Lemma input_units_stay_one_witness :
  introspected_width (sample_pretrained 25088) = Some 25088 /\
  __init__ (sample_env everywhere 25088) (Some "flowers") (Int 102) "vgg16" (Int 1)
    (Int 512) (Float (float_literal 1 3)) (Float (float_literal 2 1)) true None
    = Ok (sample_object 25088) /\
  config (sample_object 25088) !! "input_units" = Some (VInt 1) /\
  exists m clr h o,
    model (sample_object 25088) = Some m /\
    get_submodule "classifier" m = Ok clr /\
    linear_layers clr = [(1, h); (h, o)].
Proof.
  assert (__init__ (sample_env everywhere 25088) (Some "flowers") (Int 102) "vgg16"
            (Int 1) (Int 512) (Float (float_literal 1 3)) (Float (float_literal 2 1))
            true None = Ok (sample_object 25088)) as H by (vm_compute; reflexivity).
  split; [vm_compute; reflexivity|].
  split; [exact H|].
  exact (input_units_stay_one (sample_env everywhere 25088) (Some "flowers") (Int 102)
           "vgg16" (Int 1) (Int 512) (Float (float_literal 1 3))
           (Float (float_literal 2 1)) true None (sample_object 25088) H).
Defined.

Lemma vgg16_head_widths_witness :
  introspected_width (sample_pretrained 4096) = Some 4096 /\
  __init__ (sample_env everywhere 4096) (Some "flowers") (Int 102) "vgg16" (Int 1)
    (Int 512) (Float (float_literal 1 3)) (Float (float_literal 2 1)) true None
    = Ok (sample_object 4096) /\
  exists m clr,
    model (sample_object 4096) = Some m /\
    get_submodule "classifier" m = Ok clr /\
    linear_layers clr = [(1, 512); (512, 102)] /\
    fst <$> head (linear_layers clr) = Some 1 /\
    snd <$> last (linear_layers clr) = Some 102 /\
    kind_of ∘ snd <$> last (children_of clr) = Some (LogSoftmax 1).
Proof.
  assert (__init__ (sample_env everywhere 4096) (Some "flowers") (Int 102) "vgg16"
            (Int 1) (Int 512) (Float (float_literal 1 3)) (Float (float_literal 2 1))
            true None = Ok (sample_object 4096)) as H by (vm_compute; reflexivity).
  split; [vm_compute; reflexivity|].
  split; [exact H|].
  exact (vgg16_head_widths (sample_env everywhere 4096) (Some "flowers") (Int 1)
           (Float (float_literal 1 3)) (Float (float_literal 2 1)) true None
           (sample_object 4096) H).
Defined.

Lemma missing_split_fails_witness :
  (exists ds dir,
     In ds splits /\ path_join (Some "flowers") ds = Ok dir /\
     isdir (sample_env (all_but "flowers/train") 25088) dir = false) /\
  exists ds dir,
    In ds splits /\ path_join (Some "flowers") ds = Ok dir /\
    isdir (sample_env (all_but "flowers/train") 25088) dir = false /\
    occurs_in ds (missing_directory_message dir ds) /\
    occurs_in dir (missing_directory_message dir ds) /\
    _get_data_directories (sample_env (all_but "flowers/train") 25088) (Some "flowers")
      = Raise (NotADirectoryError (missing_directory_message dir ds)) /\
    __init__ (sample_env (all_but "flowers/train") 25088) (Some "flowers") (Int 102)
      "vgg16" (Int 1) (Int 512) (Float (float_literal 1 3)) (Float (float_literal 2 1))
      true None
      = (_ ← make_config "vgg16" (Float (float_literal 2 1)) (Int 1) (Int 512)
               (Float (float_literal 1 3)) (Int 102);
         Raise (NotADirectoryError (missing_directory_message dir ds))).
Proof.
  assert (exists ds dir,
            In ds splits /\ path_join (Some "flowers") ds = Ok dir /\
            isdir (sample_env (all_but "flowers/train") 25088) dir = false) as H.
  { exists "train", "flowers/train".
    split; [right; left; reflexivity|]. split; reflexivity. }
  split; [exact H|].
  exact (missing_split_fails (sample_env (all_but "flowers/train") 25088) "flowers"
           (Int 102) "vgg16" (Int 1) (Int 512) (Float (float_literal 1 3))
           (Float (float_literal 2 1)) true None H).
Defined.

——————————

## WHAT YOU HAVE TO DO
Determine the number of lines in the data above that contain the word "model", and provide only that figure.

## EXERCISE ANSWER
2